- _WHAT IS NEEDED_: In the listing beneath this line, copy exactly the lines starting with the one containing "foldl (fun h" and going on through the one containing "Hbs) as Hlen.".

** Opening DATA LISTING block **

(* ===== verification/CbcMac.v ===== *)
(** * CBC-MAC ([old_src/zigbee/security/cbcmac.rs])

    The streaming implementation takes its data in pieces and byte by byte.
    [cbc_mac] is the reference definition on whole blocks, and
    [cbc_mac_equivalence] shows that they agree, whatever the pieces. *)

From Stdlib Require Import ZArith Lia.
From S2P Require Import Prelude.
From S2P Require Import Cipher.
From S2P Require Import Aes.

#[local] Open Scope Z_scope.

Module CBC.
Section cbcmac.
Context {n : nat} {C : Type} `{!BlockCipher n C}.

Record CbcMac := {
  cipher : C;
  buffer : list Z;
  filled : nat;
}.

Definition from_cipher (cipher : C) : CbcMac :=
  {| cipher := cipher; buffer := replicate n 0; filled := 0 |}.
Definition new (key : list Z) : CbcMac := from_cipher (cipher_new key).

(** One round of the loop of [input]; the index panics out of range. *)
Definition input_byte (m : CbcMac) (d : Z) : exec CbcMac :=
  b ← unwrap (buffer m !! filled m);
  let buf := <[filled m := Z.lxor b d]> (buffer m) in
  let fill := S (filled m) in
  if decide (fill = length buf) then
    Ok {| cipher := cipher m; buffer := encrypt_block (cipher m) buf; filled := 0 |}
  else Ok {| cipher := cipher m; buffer := buf; filled := fill |}.

Fixpoint input (data : list Z) (m : CbcMac) : exec CbcMac :=
  match data with
  | [] => Ok m
  | d :: data => m ← input_byte m d; input data m
  end.

Definition reset (m : CbcMac) : CbcMac :=
  {| cipher := cipher m; buffer := replicate (length (buffer m)) 0; filled := 0 |}.

(** [result]; a [MacResult] is the bytes of its code. *)
Definition mac_result (m : CbcMac) : list Z :=
  if decide (0 < filled m)%nat then encrypt_block (cipher m) (buffer m) else buffer m.

(** ** The reference definition *)

Definition cbc_blocks (c : C) (bs : list (list Z)) : list Z :=
  foldl (fun h b => encrypt_block c (xor_bytes h b)) (replicate n 0) bs.
Definition cbc_mac (c : C) (m : list Z) : list Z := cbc_blocks c (blocks n (zero_pad n m)).

(** Feeding pieces one after the other. *)
Fixpoint input_all (pieces : list (list Z)) (m : CbcMac) : exec CbcMac :=
  match pieces with
  | [] => Ok m
  | p :: pieces => m ← input p m; input_all pieces m
  end.

Context `{!BlockCipherLaws n C}.

Lemma length_cbc_blocks c bs :
  Forall (fun b => length b = n) bs -> length (cbc_blocks c bs) = n.
Proof.
  intros H. unfold cbc_blocks. induction bs as [|b bs IH] using rev_ind; [apply length_replicate|].
  apply Forall_app in H as [H Hb]. inversion Hb; subst. rewrite foldl_app. cbn.
  apply encrypt_block_length. rewrite length_xor_bytes, IH by done. lia.
Qed.

(** What the state is after the bytes [xs]: the whole blocks are chained, and the rest
    is combined with the beginning of the buffer. *)
Definition absorbed (c : C) (xs : list Z) (m : CbcMac) : Prop :=
  exists bs t, xs = mjoin bs ++ t /\ Forall (fun b => length b = n) bs /\ (length t < n)%nat /\
    m = {| cipher := c;
           buffer := xor_bytes (cbc_blocks c bs) (t ++ replicate (n - length t) 0);
           filled := length t |}.

Lemma absorbed_new c : absorbed c [] (from_cipher c).
Proof.
  exists [], []. pose proof (@block_size_pos n C _ _). split_and!; [done|done|cbn; lia|].
  unfold from_cipher. f_equal. cbn.
  by rewrite Nat.sub_0_r, xor_bytes_zeros by apply length_replicate.
Qed.

Lemma input_byte_absorbs c xs m d :
  absorbed c xs m -> exists m', input_byte m d = Ok m' /\ absorbed c (xs ++ [d]) m'.
Proof.
  intros (bs & t & -> & Hbs & Ht & ->). pose proof (length_cbc_blocks c bs Hbs) as Hlen.
  unfold input_byte; cbn [buffer filled cipher].
  assert (xor_bytes (cbc_blocks c bs) (t ++ replicate (n - length t) 0) !! length t
          = Some (Z.lxor (cbc_blocks c bs !!! length t) 0)) as ->.
  { unfold xor_bytes. rewrite lookup_zip_with.
    rewrite (list_lookup_lookup_total_lt (cbc_blocks c bs) (length t)) by lia. cbn.
    rewrite lookup_app_r, Nat.sub_diag by done. rewrite lookup_replicate_2 by lia. done. }
  cbn. rewrite Z.lxor_0_r.
  assert (<[length t := Z.lxor (cbc_blocks c bs !!! length t) d]>
            (xor_bytes (cbc_blocks c bs) (t ++ replicate (n - length t) 0))
          = xor_bytes (cbc_blocks c bs) ((t ++ [d]) ++ replicate (n - length (t ++ [d])) 0)) as ->.
  { rewrite length_app; cbn. replace (n - length t)%nat with (S (n - (length t + 1))) by lia.
    cbn [replicate].
    rewrite <- (take_drop (length t) (cbc_blocks c bs)) at 2 3.
    rewrite (drop_S (cbc_blocks c bs) (cbc_blocks c bs !!! length t) (length t))
      by (apply list_lookup_lookup_total_lt; lia).
    rewrite <- (assoc_L (++)). cbn. rewrite !xor_bytes_app by (rewrite length_take; lia). cbn.
    rewrite insert_app_r_alt by (rewrite length_xor_bytes, length_take; lia).
    rewrite length_xor_bytes, length_take.
    replace (length t - _)%nat with 0%nat by lia. done. }
  rewrite length_xor_bytes, !length_app, length_replicate; cbn [length].
  rewrite Hlen. case_decide as E.
  - eexists; split; [done|]. exists (bs ++ [t ++ [d]]), []. split_and!.
    + rewrite join_app; cbn. by rewrite !app_nil_r, (assoc_L (++)).
    + apply Forall_app; split; [done|]. repeat constructor. rewrite length_app; cbn. lia.
    + cbn. lia.
    + f_equal. unfold cbc_blocks at 2. rewrite foldl_app. cbn.
      replace (n - (length t + 1))%nat with 0%nat by lia. cbn. rewrite app_nil_r, Nat.sub_0_r.
      rewrite xor_bytes_zeros; [done|]. apply encrypt_block_length.
      rewrite length_xor_bytes, length_app. fold (cbc_blocks c bs). cbn. lia.
  - eexists; split; [done|]. exists bs, (t ++ [d]). rewrite !length_app; cbn. split_and!.
    + by rewrite (assoc_L (++)).
    + done.
    + lia.
    + f_equal; lia.
Qed.

Lemma input_absorbs c data xs m :
  absorbed c xs m -> exists m', input data m = Ok m' /\ absorbed c (xs ++ data) m'.
Proof.
  revert xs m. induction data as [|d data IH]; intros xs m H; cbn.
  { exists m. by rewrite app_nil_r. }
  destruct (input_byte_absorbs c xs m d H) as (m1 & -> & H1). cbn.
  destruct (IH _ _ H1) as (m' & -> & H'). exists m'. by rewrite <- (assoc_L (++)) in H'.
Qed.
Lemma input_all_absorbs c pieces xs m :
  absorbed c xs m -> exists m', input_all pieces m = Ok m' /\ absorbed c (xs ++ mjoin pieces) m'.
Proof.
  revert xs m. induction pieces as [|p pieces IH]; intros xs m H.
  { exists m. by rewrite app_nil_r. }
  cbn [input_all]. destruct (input_absorbs c p xs m H) as (m1 & -> & H1).
  change (mjoin (p :: pieces)) with (p ++ mjoin pieces).
  destruct (IH _ _ H1) as (m' & E' & H'). exists m'. rewrite <- (assoc_L (++)) in H'. done.
Qed.

Lemma absorbed_result c xs m : absorbed c xs m -> mac_result m = cbc_mac c xs.
Proof.
  intros (bs & t & -> & Hbs & Ht & ->). pose proof (@block_size_pos n C _ _) as Hn.
  unfold mac_result, cbc_mac; cbn [filled cipher buffer].
  rewrite zero_pad_mjoin by done.
  assert (Forall (fun b : list Z => length b = n)
            (bs ++ (if decide (t = []) then [] else [t ++ replicate (n - length t) 0]))) as Hall.
  { apply Forall_app; split; [done|]. case_decide; repeat constructor.
    rewrite length_app, length_replicate. lia. }
  rewrite blocks_mjoin by done.
  destruct t as [|d t].
  - cbn. rewrite app_nil_r, Nat.sub_0_r, xor_bytes_zeros; [done|]. by apply length_cbc_blocks.
  - rewrite decide_True by (cbn; lia). rewrite decide_False by done.
    unfold cbc_blocks at 2. by rewrite foldl_app.
Qed.

Lemma length_cbc_mac c xs : length (cbc_mac c xs) = n.
Proof.
  destruct (input_absorbs c xs [] _ (absorbed_new c)) as (m & _ & H).
  rewrite <- (absorbed_result c xs m H). destruct H as (bs & t & _ & Hbs & Ht & ->).
  assert (length (xor_bytes (cbc_blocks c bs) (t ++ replicate (n - length t) 0)) = n) as Hl.
  { rewrite length_xor_bytes, length_cbc_blocks, length_app, length_replicate by done. lia. }
  unfold mac_result. case_decide; cbn [buffer cipher]; [|done]. by apply encrypt_block_length.
Qed.

(** C18: The streaming CBC-MAC is the CBC-MAC: whatever the pieces the data comes in, no
    index is out of range, and the result is that of chaining the cipher over the blocks
    of the data, the last filled up with zeros. After a reset it is as new. *)
Theorem cbc_mac_equivalence (c : C) (pieces : list (list Z)) :
  exists m, input_all pieces (from_cipher c) = Ok m /\
    mac_result m = cbc_mac c (mjoin pieces) /\
    reset m = from_cipher c.
Proof.
  destruct (input_all_absorbs c pieces [] _ (absorbed_new c)) as (m & E & H).
  exists m. split_and!; [done|by apply absorbed_result|].
  destruct H as (bs & t & _ & Hbs & Ht & ->). unfold reset, from_cipher; cbn.
  rewrite length_xor_bytes, length_app, length_replicate, length_cbc_blocks by done.
  do 2 f_equal. lia.
Qed.
End cbcmac.
Arguments CbcMac : clear implicits.

Import Aes.

(** [test_vectors_cbc_mac] *)
Definition test_vectors_cbc_mac : bool :=
  let key :=
    [192; 193; 194; 195; 196; 197; 198; 199; 200; 201; 202; 203; 204; 205; 206; 207] in
  let data :=
    [89; 160; 161; 162; 163; 164; 165; 166; 167; 3; 2; 1; 0; 6; 0; 23; 0; 8; 0; 1; 2; 3; 4;
     5; 6; 7; 0; 0; 0; 0; 0; 0; 8; 9; 10; 11; 12; 13; 14; 15; 16; 17; 18; 19; 20; 21; 22; 23;
     24; 25; 26; 27; 28; 29; 30; 0; 0; 0; 0; 0; 0; 0; 0; 0] in
  let expected_mac :=
    [185; 215; 137; 103; 4; 188; 250; 32; 178; 16; 54; 116; 69; 249; 131; 214] in
  match input (C := Aes.Aes128) data (new (C := Aes.Aes128) key) with
  | Ok m => bool_decide (mac_result m = expected_mac)
  | Err _ => false
  end.
Example vectors_cbc_mac_pass : test_vectors_cbc_mac = true.
Proof. vm_compute. reflexivity. Qed.

Lemma cbc_mac_equivalence_witness :
  exists m, input_all [[1; 2]; [3]] (from_cipher (n := 16) (cipher_new [7; 8] : Aes.Aes128)) = Ok m /\
    mac_result m = cbc_mac (cipher_new [7; 8] : Aes.Aes128) (mjoin [[1; 2]; [3]]) /\
    reset m = from_cipher (n := 16) (cipher_new [7; 8] : Aes.Aes128).
Proof. exact (cbc_mac_equivalence (C := Aes.Aes128) (cipher_new [7; 8]) [[1; 2]; [3]]). Defined.
End CBC.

** Closing DATA LISTING block **

- _EXERCISE SOLUTION_:
  foldl (fun h b => encrypt_block c (xor_bytes h b)) (replicate n 0) bs.
Definition cbc_mac (c : C) (m : list Z) : list Z := cbc_blocks c (blocks n (zero_pad n m)).

(** Feeding pieces one after the other. *)
Fixpoint input_all (pieces : list (list Z)) (m : CbcMac) : exec CbcMac :=
  match pieces with
  | [] => Ok m
  | p :: pieces => m ← input p m; input_all pieces m
  end.

Context `{!BlockCipherLaws n C}.

Lemma length_cbc_blocks c bs :
  Forall (fun b => length b = n) bs -> length (cbc_blocks c bs) = n.
Proof.
  intros H. unfold cbc_blocks. induction bs as [|b bs IH] using rev_ind; [apply length_replicate|].
  apply Forall_app in H as [H Hb]. inversion Hb; subst. rewrite foldl_app. cbn.
  apply encrypt_block_length. rewrite length_xor_bytes, IH by done. lia.
Qed.

(** What the state is after the bytes [xs]: the whole blocks are chained, and the rest
    is combined with the beginning of the buffer. *)
Definition absorbed (c : C) (xs : list Z) (m : CbcMac) : Prop :=
  exists bs t, xs = mjoin bs ++ t /\ Forall (fun b => length b = n) bs /\ (length t < n)%nat /\
    m = {| cipher := c;
           buffer := xor_bytes (cbc_blocks c bs) (t ++ replicate (n - length t) 0);
           filled := length t |}.

Lemma absorbed_new c : absorbed c [] (from_cipher c).
Proof.
  exists [], []. pose proof (@block_size_pos n C _ _). split_and!; [done|done|cbn; lia|].
  unfold from_cipher. f_equal. cbn.
  by rewrite Nat.sub_0_r, xor_bytes_zeros by apply length_replicate.
Qed.

Lemma input_byte_absorbs c xs m d :
  absorbed c xs m -> exists m', input_byte m d = Ok m' /\ absorbed c (xs ++ [d]) m'.
Proof.
  intros (bs & t & -> & Hbs & Ht & ->). pose proof (length_cbc_blocks c bs Hbs) as Hlen.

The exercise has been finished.